Problem description: Below are some records. Print exactly the lines between the one holding "(* ===== verification/RetryPolicy.v ===== *)" and the one holding "is started for", inclusive, and nothing else.

[Collected data]
= = = =

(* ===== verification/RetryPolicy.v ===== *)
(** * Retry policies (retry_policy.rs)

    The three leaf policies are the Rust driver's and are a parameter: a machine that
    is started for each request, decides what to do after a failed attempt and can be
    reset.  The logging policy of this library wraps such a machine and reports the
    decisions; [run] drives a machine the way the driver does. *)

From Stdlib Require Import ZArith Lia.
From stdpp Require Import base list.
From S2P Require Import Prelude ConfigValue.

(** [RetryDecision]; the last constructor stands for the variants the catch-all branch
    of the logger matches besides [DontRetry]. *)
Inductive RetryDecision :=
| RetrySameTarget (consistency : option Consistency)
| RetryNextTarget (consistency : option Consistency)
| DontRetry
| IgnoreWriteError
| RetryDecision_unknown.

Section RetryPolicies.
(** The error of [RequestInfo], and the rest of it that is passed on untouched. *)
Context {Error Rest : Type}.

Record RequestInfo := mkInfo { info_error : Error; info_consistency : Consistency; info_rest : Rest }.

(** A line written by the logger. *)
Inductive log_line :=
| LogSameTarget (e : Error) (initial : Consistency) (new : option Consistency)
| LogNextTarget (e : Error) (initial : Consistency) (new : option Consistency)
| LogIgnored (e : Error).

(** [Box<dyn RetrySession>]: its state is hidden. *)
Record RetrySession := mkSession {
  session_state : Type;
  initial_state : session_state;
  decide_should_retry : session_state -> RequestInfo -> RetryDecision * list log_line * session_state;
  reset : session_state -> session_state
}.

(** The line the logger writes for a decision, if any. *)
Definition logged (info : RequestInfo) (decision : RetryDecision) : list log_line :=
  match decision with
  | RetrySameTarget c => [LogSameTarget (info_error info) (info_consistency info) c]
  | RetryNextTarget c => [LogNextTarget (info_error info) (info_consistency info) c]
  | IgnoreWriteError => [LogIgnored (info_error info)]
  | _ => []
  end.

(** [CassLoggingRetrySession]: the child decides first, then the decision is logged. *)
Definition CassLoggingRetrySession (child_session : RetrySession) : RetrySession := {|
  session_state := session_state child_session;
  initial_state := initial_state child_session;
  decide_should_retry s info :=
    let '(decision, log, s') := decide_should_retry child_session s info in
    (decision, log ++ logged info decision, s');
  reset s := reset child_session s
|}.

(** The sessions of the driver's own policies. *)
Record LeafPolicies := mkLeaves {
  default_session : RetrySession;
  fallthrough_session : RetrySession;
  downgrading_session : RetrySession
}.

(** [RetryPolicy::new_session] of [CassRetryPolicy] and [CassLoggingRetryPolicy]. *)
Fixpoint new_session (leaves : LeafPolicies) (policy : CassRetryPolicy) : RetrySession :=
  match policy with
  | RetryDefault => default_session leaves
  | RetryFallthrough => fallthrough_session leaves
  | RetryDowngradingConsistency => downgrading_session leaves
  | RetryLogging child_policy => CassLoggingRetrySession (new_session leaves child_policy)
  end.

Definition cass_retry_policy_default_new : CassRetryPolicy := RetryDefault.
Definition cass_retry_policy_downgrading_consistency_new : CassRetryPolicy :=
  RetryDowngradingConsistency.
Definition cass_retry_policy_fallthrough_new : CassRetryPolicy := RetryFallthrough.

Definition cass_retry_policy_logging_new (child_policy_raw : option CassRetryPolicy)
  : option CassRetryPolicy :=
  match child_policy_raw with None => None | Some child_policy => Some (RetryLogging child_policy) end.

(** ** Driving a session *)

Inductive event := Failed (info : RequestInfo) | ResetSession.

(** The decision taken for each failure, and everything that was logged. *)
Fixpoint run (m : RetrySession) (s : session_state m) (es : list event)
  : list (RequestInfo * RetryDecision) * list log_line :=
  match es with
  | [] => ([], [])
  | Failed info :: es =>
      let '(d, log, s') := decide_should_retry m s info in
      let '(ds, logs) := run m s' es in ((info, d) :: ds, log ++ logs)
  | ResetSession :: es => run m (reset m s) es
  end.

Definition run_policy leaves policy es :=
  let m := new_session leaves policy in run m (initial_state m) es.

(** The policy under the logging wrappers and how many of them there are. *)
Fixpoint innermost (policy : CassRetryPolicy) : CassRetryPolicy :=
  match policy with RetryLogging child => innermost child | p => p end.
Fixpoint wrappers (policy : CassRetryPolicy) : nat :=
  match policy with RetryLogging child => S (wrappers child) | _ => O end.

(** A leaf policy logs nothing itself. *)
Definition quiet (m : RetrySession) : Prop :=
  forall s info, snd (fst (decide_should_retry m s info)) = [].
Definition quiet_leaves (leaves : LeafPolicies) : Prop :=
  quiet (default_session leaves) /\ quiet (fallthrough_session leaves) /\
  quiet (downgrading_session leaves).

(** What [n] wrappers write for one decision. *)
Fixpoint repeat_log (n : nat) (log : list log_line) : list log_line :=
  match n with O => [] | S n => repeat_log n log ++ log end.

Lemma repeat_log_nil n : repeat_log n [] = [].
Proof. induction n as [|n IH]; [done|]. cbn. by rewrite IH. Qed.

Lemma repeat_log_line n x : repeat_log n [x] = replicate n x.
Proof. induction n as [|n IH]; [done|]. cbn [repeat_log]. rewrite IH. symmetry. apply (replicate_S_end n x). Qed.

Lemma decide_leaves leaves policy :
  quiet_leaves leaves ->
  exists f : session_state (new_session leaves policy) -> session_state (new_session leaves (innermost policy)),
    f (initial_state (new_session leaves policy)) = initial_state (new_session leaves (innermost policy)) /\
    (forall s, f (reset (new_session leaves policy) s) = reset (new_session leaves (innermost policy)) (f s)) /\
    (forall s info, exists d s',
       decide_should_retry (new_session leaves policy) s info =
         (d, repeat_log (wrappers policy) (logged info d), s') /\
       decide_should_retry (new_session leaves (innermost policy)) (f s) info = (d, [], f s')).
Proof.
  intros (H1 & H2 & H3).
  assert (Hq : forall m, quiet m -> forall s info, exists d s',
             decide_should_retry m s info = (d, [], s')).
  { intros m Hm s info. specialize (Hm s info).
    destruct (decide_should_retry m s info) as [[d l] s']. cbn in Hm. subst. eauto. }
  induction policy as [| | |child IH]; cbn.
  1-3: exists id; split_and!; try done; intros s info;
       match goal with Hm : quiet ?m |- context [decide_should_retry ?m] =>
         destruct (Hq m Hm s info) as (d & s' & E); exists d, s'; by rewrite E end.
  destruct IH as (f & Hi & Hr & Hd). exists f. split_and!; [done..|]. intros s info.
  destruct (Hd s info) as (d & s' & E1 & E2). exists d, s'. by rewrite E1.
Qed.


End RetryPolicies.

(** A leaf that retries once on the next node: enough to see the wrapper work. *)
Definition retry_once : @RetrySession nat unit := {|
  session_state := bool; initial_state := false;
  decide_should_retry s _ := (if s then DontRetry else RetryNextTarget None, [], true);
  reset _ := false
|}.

= = = =

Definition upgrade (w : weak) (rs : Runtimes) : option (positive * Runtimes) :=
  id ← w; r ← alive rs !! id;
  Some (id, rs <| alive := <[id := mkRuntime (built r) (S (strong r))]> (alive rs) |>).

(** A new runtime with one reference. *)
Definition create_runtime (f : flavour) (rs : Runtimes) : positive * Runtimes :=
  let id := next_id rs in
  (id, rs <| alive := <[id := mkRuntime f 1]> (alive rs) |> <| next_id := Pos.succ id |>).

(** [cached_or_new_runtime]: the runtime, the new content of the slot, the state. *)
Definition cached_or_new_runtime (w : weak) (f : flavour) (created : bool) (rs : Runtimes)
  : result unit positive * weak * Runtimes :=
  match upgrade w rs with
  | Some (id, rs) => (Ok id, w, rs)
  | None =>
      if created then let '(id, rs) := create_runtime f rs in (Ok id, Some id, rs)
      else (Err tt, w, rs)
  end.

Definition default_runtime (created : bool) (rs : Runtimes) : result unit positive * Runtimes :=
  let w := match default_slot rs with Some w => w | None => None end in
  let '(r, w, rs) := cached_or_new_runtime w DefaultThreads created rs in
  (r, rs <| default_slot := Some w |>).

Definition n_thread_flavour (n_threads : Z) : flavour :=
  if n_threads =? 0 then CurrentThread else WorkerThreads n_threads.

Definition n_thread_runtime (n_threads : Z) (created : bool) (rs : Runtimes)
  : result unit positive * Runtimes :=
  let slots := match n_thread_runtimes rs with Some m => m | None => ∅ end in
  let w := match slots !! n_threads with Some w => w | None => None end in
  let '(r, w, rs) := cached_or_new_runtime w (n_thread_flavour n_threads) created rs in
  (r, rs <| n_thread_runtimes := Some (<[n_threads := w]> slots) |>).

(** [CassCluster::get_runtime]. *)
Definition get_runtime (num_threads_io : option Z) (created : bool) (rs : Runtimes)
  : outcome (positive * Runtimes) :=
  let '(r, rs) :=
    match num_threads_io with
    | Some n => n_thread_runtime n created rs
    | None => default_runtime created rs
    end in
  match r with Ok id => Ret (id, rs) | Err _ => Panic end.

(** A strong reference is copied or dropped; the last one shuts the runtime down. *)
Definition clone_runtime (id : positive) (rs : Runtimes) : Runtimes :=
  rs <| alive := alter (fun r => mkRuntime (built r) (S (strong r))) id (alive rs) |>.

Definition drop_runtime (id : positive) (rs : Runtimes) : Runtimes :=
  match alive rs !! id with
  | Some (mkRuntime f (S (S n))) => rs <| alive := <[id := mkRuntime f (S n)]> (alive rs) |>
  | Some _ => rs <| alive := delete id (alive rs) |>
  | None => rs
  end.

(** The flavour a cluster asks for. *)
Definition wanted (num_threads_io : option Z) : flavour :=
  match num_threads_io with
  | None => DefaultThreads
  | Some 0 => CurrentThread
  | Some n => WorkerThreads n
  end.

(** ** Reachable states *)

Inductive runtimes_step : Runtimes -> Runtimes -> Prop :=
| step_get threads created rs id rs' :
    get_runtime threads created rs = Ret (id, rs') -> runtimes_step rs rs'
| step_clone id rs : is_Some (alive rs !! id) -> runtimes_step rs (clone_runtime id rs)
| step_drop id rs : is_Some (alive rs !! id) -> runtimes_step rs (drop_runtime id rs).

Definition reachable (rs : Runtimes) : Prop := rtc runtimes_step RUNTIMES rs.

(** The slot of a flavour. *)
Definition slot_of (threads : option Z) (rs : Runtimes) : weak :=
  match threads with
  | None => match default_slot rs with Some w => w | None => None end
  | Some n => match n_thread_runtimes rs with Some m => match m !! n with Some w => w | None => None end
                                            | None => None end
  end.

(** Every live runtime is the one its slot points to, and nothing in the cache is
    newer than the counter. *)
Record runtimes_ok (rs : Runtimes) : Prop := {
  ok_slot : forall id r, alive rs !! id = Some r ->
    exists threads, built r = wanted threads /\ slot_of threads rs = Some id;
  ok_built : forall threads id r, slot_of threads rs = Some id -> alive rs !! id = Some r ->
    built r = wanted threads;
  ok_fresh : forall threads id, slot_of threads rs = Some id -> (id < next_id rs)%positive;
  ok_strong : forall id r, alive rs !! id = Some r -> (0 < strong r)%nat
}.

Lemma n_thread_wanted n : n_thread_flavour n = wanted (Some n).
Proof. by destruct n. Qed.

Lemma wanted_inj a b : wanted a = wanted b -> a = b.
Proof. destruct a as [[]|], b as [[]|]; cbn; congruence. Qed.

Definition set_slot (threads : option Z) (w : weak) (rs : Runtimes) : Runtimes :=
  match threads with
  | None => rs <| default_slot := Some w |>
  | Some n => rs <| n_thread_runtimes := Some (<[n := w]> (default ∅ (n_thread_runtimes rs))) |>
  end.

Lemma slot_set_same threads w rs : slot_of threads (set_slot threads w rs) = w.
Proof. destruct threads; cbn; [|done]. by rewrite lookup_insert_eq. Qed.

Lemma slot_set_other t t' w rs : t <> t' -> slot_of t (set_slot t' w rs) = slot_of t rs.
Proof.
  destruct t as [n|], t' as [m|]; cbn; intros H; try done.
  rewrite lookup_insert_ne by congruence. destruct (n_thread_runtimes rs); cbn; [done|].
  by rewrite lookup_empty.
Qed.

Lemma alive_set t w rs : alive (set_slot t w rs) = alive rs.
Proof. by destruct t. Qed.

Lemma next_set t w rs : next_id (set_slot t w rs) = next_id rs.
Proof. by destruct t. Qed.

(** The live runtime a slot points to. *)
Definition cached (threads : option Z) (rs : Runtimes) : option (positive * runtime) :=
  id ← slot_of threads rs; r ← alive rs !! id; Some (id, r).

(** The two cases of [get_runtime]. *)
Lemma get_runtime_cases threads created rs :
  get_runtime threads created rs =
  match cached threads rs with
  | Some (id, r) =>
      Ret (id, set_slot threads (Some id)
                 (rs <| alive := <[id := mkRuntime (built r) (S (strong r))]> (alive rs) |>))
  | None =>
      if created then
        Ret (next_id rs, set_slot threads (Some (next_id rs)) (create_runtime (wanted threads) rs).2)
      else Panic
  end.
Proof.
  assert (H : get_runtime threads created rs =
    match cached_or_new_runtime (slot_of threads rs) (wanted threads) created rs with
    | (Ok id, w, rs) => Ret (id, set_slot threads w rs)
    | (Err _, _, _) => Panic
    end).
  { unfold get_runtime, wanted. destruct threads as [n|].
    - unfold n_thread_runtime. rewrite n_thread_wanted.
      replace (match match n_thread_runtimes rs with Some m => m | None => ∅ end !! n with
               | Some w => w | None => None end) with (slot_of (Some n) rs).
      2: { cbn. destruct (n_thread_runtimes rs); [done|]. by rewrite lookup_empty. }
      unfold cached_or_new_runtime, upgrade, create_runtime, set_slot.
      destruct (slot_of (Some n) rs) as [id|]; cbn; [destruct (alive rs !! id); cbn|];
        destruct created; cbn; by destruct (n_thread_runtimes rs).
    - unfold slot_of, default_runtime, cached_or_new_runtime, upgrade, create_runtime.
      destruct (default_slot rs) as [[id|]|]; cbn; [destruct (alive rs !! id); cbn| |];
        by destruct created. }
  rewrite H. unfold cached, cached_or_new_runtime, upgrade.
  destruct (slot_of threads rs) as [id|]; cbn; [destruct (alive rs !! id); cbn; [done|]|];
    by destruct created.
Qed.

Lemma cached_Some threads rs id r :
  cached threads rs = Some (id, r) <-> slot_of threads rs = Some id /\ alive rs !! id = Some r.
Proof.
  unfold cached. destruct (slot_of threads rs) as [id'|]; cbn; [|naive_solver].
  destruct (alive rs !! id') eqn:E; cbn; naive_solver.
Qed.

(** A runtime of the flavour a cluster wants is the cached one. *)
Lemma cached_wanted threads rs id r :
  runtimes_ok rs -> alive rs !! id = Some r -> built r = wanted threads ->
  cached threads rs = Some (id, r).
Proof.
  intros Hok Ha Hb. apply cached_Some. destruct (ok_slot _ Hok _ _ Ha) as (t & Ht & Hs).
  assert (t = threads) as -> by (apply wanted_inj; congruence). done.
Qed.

= = = =

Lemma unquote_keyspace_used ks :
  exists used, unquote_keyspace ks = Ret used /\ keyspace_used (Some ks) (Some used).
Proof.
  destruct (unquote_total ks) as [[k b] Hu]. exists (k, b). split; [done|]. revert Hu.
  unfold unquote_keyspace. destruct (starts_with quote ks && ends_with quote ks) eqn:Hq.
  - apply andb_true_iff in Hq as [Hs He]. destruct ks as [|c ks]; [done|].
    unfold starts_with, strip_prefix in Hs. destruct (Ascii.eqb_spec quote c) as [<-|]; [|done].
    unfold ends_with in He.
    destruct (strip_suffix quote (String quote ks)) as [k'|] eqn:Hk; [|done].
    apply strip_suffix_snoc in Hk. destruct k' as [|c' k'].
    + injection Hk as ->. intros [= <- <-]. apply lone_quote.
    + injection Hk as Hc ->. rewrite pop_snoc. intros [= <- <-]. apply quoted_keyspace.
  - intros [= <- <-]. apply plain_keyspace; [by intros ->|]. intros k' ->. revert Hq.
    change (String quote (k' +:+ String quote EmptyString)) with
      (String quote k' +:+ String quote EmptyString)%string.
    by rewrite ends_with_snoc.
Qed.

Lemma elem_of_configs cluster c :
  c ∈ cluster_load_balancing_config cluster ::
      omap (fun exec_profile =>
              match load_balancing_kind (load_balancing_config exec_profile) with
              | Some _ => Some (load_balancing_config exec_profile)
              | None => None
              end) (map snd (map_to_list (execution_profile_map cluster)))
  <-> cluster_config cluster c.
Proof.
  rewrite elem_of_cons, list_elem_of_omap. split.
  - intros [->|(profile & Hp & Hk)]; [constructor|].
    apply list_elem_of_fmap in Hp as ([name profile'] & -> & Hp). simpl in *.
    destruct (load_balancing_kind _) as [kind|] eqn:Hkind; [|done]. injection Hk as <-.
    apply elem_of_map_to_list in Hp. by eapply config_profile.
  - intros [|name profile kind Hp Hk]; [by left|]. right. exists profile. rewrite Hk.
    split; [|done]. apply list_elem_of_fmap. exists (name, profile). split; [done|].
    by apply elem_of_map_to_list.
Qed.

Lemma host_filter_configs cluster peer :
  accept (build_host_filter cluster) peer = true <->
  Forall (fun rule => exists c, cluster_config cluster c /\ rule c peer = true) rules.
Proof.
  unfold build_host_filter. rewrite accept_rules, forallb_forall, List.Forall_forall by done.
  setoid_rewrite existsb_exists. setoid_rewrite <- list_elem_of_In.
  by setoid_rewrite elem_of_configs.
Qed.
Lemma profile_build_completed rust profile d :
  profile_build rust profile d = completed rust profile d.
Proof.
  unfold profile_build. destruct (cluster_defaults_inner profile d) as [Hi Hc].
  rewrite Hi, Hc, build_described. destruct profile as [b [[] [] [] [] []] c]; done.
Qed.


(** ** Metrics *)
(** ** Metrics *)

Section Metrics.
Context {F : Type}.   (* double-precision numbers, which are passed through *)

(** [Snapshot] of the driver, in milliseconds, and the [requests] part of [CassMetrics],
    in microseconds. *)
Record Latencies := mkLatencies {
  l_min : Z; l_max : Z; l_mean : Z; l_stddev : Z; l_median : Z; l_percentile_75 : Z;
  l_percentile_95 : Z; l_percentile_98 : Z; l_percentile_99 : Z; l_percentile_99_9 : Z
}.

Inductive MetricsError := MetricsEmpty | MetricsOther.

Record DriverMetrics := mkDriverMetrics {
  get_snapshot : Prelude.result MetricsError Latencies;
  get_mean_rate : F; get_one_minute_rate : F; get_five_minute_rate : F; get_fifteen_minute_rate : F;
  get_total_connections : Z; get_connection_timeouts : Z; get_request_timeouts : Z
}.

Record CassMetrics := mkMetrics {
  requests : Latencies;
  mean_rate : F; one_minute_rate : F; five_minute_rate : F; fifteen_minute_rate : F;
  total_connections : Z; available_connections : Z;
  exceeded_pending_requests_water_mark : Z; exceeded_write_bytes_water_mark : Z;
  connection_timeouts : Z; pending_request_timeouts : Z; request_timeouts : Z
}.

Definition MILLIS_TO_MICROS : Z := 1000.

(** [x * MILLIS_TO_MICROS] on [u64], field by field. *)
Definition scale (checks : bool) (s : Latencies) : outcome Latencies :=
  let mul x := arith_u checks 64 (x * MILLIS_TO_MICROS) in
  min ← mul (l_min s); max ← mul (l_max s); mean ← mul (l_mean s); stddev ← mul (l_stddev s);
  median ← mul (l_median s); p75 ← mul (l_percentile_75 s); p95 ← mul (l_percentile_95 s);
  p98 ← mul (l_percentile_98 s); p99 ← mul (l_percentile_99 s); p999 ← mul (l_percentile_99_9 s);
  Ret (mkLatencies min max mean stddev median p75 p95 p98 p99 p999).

= = = =

Answer space:
(* ===== verification/RetryPolicy.v ===== *)
(** * Retry policies (retry_policy.rs)

    The three leaf policies are the Rust driver's and are a parameter: a machine that
    is started for each request, decides what to do after a failed attempt and can be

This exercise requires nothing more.